Dataset records
━━━━━━━━
(** ** A call without interrupts *)

Section Alone.
Context {E : Env} (data : addr) (len : Z).
#[local] Abbreviation exec_tx := (exec_tx data len).
#[local] Abbreviation to_done := (to_done data len).

Lemma to_done_S fuel pin p s :
  to_done (S fuel) pin p s =
  match exec_tx pin p s with
  | Ret (tx_done r) s' => Ret r s'
  | Ret q s' => to_done fuel pin q s'
  | Stop w s' => Stop w s'
  end.
Proof. cbn [Claim.to_done]. unfold bind. by destruct (exec_tx pin p s) as [[] s' |]. Qed.

(** A statement without a result, and what follows it. *)
Lemma to_done_seq {A} fuel pin p q (m : M A) (k : M Z) s :
  (forall s, exec_tx pin p s = (m ;; ret q) s) -> (forall r, q <> tx_done r) ->
  (forall s, to_done fuel pin q s = k s) ->
  to_done (S fuel) pin p s = (m ;; k) s.
Proof.
  intros Hp Hq Hk. rewrite to_done_S, Hp. unfold bind, ret. destruct (m s) as [a s1 |]; [| done].
  rewrite <- Hk. destruct q; try done. by destruct (Hq r).
Qed.

(** The branches after the probe. *)
Lemma lost_statements fuel pin s :
  to_done (3 + fuel) pin tx_mask s =
  (target_disable_irq ;; jd_line_falling ;; target_enable_irq ;; ret (-1)) s.
Proof.
  apply (to_done_seq _ pin tx_mask tx_falling); [done.. |]. clear s. intros s.
  apply (to_done_seq _ pin tx_falling tx_unmask); [done.. |]. clear s. intros s.
  rewrite to_done_S. cbn [Claim.exec_tx]. unfold bind. by destruct (target_enable_irq s) as [[] s1 |].
Qed.

Lemma clear_statements fuel pin s :
  to_done (1 + fuel) pin tx_clear s =
  (let! sm := get smtx in
   let! m := c_shl1 (PIO_FDEBUG_TXSTALL_LSB + sm) in
   PIO_FDEBUG pio0 <-~ m ;; ret 0) s.
Proof.
  cbn [Nat.add]. rewrite to_done_S. cbn [Claim.exec_tx]. rewrite !bind_get. unfold bind.
  by destruct (c_shl1 _ s) as [m s1 |].
Qed.

Lemma send_statements fuel pin s :
  to_done (8 + fuel) pin tx_hold s =
  (target_wait_us 12 ;;
   pin_set pin 1 ;;
   target_wait_us 49 ;;
   let! sm := get smtx in
   jd_tx_arm_pin pio0 sm pin ;;
   let! sm := get smtx in
   sdk (pio_sm_set_enabled pio0 sm true) ;;
   let! ch := get dmachTx in
   dma_set_ch_cb ch (Some uart_tx_handler) None ;;
   let! ch := get dmachTx in
   sdk (dma_channel_transfer_from_buffer_now ch data len) ;;
   let! sm := get smtx in
   let! m := c_shl1 (PIO_FDEBUG_TXSTALL_LSB + sm) in
   PIO_FDEBUG pio0 <-~ m ;;
   ret 0) s.
Proof.
  apply (to_done_seq _ pin tx_hold tx_high); [done.. |]. clear s. intros s.
  apply (to_done_seq _ pin tx_high tx_gap); [done.. |]. clear s. intros s.
  apply (to_done_seq _ pin tx_gap tx_arm); [done.. |]. clear s. intros s. rewrite bind_get.
  cbn [Nat.add]. rewrite to_done_S. cbn [Claim.exec_tx]. rewrite bind_get. unfold bind at 1 2.
  destruct (jd_tx_arm_pin pio0 (rd smtx s) pin s) as [[] s1 |]; [| done]. unfold ret at 1. rewrite bind_get.
  rewrite to_done_S. cbn [Claim.exec_tx]. rewrite bind_get. unfold bind at 1 2, sdk at 1 2, log, ret at 1.
  set (s2 := emit _ s1). rewrite bind_get.
  rewrite to_done_S. cbn [Claim.exec_tx]. rewrite bind_get. unfold bind at 1 2.
  destruct (dma_set_ch_cb (rd dmachTx s2) _ None s2) as [[] s3 |]; [| done]. unfold ret at 1. rewrite bind_get.
  rewrite to_done_S. cbn [Claim.exec_tx]. rewrite bind_get. unfold bind at 1 2, sdk at 1 2, log, ret at 1.
  apply (clear_statements fuel).
Qed.

(** A call that nothing interrupts is [uart_start_tx], from every state. *)
Theorem start_tx_statements s (pin := rd jacdac_pin s) :
  uart_start_tx data len s =
  if pin =? NO_PIN then (jd_tx_completed 0 ;; ret 0) s else to_done 14 pin tx_disable s.
Proof.
  unfold uart_start_tx. rewrite bind_get. fold pin. clearbody pin. destruct (pin =? NO_PIN); [done |]. symmetry.
  apply (to_done_seq _ pin tx_disable tx_test); [done.. |]. clear s. intros s. rewrite bind_get.
  rewrite to_done_S. cbn [Claim.exec_tx]. rewrite bind_get. unfold ret at 1.
  destruct (z2b (Z.land (rd uart_status s) STATUS_RX)); [done |].
  rewrite to_done_S. cbn [Claim.exec_tx]. rewrite bind_get. unfold bind at 1 2.
  destruct (JD_ASSERT (rd uart_status s =? 0) s) as [[] s1 |]; [| done]. unfold ret at 1. clear s.
  apply (to_done_seq _ pin tx_mark tx_low); [done.. |]. clear s1. intros s.
  apply (to_done_seq _ pin tx_low tx_probe); [done.. |]. clear s. intros s.
  rewrite to_done_S. cbn [Claim.exec_tx]. unfold bind at 1 3.
  destruct (c_shl1 pin s) as [m s1 |]; [| done]. unfold bind at 1 2.
  destruct (gpio_probe_and_set m s1) as [v s2 |]; [| done]. unfold ret at 1.
  destruct (v =? 0); [exact (lost_statements 5 pin s2) | exact (send_statements 0 pin s2)].
Qed.
End Alone.

(** ** The line along a call *)

(** The status and the line at every statement. *)
Definition taken (tx : bool) : line_t := mkLine tx false false false false.

Definition fits (p : tx_point) (st : Z) (h : line_t) : Prop :=
  match p with
  | tx_disable | tx_unmask | tx_clear | tx_done _ => line_agrees st h
  | tx_test =>
    l_clash h = false /\
    ((st = STATUS_IDLE /\ h = taken false) \/
     (st = STATUS_TX /\ l_rx h = false /\ l_break h = false /\ l_exti h = false) \/
     (st = STATUS_RX /\ h = mkLine false true true false false))
  | tx_assert =>
    l_clash h = false /\
    ((st = STATUS_IDLE /\ h = taken false) \/
     (st = STATUS_TX /\ l_rx h = false /\ l_break h = false /\ l_exti h = false))
  | tx_mark => st = STATUS_IDLE /\ h = taken false
  | tx_low | tx_probe | tx_mask | tx_falling | tx_hold | tx_high | tx_gap | tx_arm | tx_enable =>
    st = STATUS_TX /\ h = taken false
  | tx_callback | tx_transfer => st = STATUS_TX /\ h = taken true
  end.

(** The statements at which the driver is as between two calls. *)
Definition settled (p : tx_point) : bool :=
  match p with tx_disable | tx_unmask | tx_clear | tx_done _ => true | _ => false end.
━━━━━━━━
**About this task**: All the records above need to be restated exactly, line by line.

**Solution below**:
(** ** A call without interrupts *)

Section Alone.
Context {E : Env} (data : addr) (len : Z).
#[local] Abbreviation exec_tx := (exec_tx data len).
#[local] Abbreviation to_done := (to_done data len).

Lemma to_done_S fuel pin p s :
  to_done (S fuel) pin p s =
  match exec_tx pin p s with
  | Ret (tx_done r) s' => Ret r s'
  | Ret q s' => to_done fuel pin q s'
  | Stop w s' => Stop w s'
  end.
Proof. cbn [Claim.to_done]. unfold bind. by destruct (exec_tx pin p s) as [[] s' |]. Qed.

(** A statement without a result, and what follows it. *)
Lemma to_done_seq {A} fuel pin p q (m : M A) (k : M Z) s :
  (forall s, exec_tx pin p s = (m ;; ret q) s) -> (forall r, q <> tx_done r) ->
  (forall s, to_done fuel pin q s = k s) ->
  to_done (S fuel) pin p s = (m ;; k) s.
Proof.
  intros Hp Hq Hk. rewrite to_done_S, Hp. unfold bind, ret. destruct (m s) as [a s1 |]; [| done].
  rewrite <- Hk. destruct q; try done. by destruct (Hq r).
Qed.

(** The branches after the probe. *)
Lemma lost_statements fuel pin s :
  to_done (3 + fuel) pin tx_mask s =
  (target_disable_irq ;; jd_line_falling ;; target_enable_irq ;; ret (-1)) s.
Proof.
  apply (to_done_seq _ pin tx_mask tx_falling); [done.. |]. clear s. intros s.
  apply (to_done_seq _ pin tx_falling tx_unmask); [done.. |]. clear s. intros s.
  rewrite to_done_S. cbn [Claim.exec_tx]. unfold bind. by destruct (target_enable_irq s) as [[] s1 |].
Qed.

Lemma clear_statements fuel pin s :
  to_done (1 + fuel) pin tx_clear s =
  (let! sm := get smtx in
   let! m := c_shl1 (PIO_FDEBUG_TXSTALL_LSB + sm) in
   PIO_FDEBUG pio0 <-~ m ;; ret 0) s.
Proof.
  cbn [Nat.add]. rewrite to_done_S. cbn [Claim.exec_tx]. rewrite !bind_get. unfold bind.
  by destruct (c_shl1 _ s) as [m s1 |].
Qed.

Lemma send_statements fuel pin s :
  to_done (8 + fuel) pin tx_hold s =
  (target_wait_us 12 ;;
   pin_set pin 1 ;;
   target_wait_us 49 ;;
   let! sm := get smtx in
   jd_tx_arm_pin pio0 sm pin ;;
   let! sm := get smtx in
   sdk (pio_sm_set_enabled pio0 sm true) ;;
   let! ch := get dmachTx in
   dma_set_ch_cb ch (Some uart_tx_handler) None ;;
   let! ch := get dmachTx in
   sdk (dma_channel_transfer_from_buffer_now ch data len) ;;
   let! sm := get smtx in
   let! m := c_shl1 (PIO_FDEBUG_TXSTALL_LSB + sm) in
   PIO_FDEBUG pio0 <-~ m ;;
   ret 0) s.
Proof.
  apply (to_done_seq _ pin tx_hold tx_high); [done.. |]. clear s. intros s.
  apply (to_done_seq _ pin tx_high tx_gap); [done.. |]. clear s. intros s.
  apply (to_done_seq _ pin tx_gap tx_arm); [done.. |]. clear s. intros s. rewrite bind_get.
  cbn [Nat.add]. rewrite to_done_S. cbn [Claim.exec_tx]. rewrite bind_get. unfold bind at 1 2.
  destruct (jd_tx_arm_pin pio0 (rd smtx s) pin s) as [[] s1 |]; [| done]. unfold ret at 1. rewrite bind_get.
  rewrite to_done_S. cbn [Claim.exec_tx]. rewrite bind_get. unfold bind at 1 2, sdk at 1 2, log, ret at 1.
  set (s2 := emit _ s1). rewrite bind_get.
  rewrite to_done_S. cbn [Claim.exec_tx]. rewrite bind_get. unfold bind at 1 2.
  destruct (dma_set_ch_cb (rd dmachTx s2) _ None s2) as [[] s3 |]; [| done]. unfold ret at 1. rewrite bind_get.
  rewrite to_done_S. cbn [Claim.exec_tx]. rewrite bind_get. unfold bind at 1 2, sdk at 1 2, log, ret at 1.
  apply (clear_statements fuel).
Qed.

(** A call that nothing interrupts is [uart_start_tx], from every state. *)
Theorem start_tx_statements s (pin := rd jacdac_pin s) :
  uart_start_tx data len s =
  if pin =? NO_PIN then (jd_tx_completed 0 ;; ret 0) s else to_done 14 pin tx_disable s.
Proof.
  unfold uart_start_tx. rewrite bind_get. fold pin. clearbody pin. destruct (pin =? NO_PIN); [done |]. symmetry.
  apply (to_done_seq _ pin tx_disable tx_test); [done.. |]. clear s. intros s. rewrite bind_get.
  rewrite to_done_S. cbn [Claim.exec_tx]. rewrite bind_get. unfold ret at 1.
  destruct (z2b (Z.land (rd uart_status s) STATUS_RX)); [done |].
  rewrite to_done_S. cbn [Claim.exec_tx]. rewrite bind_get. unfold bind at 1 2.
  destruct (JD_ASSERT (rd uart_status s =? 0) s) as [[] s1 |]; [| done]. unfold ret at 1. clear s.
  apply (to_done_seq _ pin tx_mark tx_low); [done.. |]. clear s1. intros s.
  apply (to_done_seq _ pin tx_low tx_probe); [done.. |]. clear s. intros s.
  rewrite to_done_S. cbn [Claim.exec_tx]. unfold bind at 1 3.
  destruct (c_shl1 pin s) as [m s1 |]; [| done]. unfold bind at 1 2.
  destruct (gpio_probe_and_set m s1) as [v s2 |]; [| done]. unfold ret at 1.
  destruct (v =? 0); [exact (lost_statements 5 pin s2) | exact (send_statements 0 pin s2)].
Qed.
End Alone.

(** ** The line along a call *)

(** The status and the line at every statement. *)
Definition taken (tx : bool) : line_t := mkLine tx false false false false.

Definition fits (p : tx_point) (st : Z) (h : line_t) : Prop :=
  match p with
  | tx_disable | tx_unmask | tx_clear | tx_done _ => line_agrees st h
  | tx_test =>
    l_clash h = false /\
    ((st = STATUS_IDLE /\ h = taken false) \/
     (st = STATUS_TX /\ l_rx h = false /\ l_break h = false /\ l_exti h = false) \/
     (st = STATUS_RX /\ h = mkLine false true true false false))
  | tx_assert =>
    l_clash h = false /\
    ((st = STATUS_IDLE /\ h = taken false) \/
     (st = STATUS_TX /\ l_rx h = false /\ l_break h = false /\ l_exti h = false))
  | tx_mark => st = STATUS_IDLE /\ h = taken false
  | tx_low | tx_probe | tx_mask | tx_falling | tx_hold | tx_high | tx_gap | tx_arm | tx_enable =>
    st = STATUS_TX /\ h = taken false
  | tx_callback | tx_transfer => st = STATUS_TX /\ h = taken true
  end.

(** The statements at which the driver is as between two calls. *)
Definition settled (p : tx_point) : bool :=
  match p with tx_disable | tx_unmask | tx_clear | tx_done _ => true | _ => false end.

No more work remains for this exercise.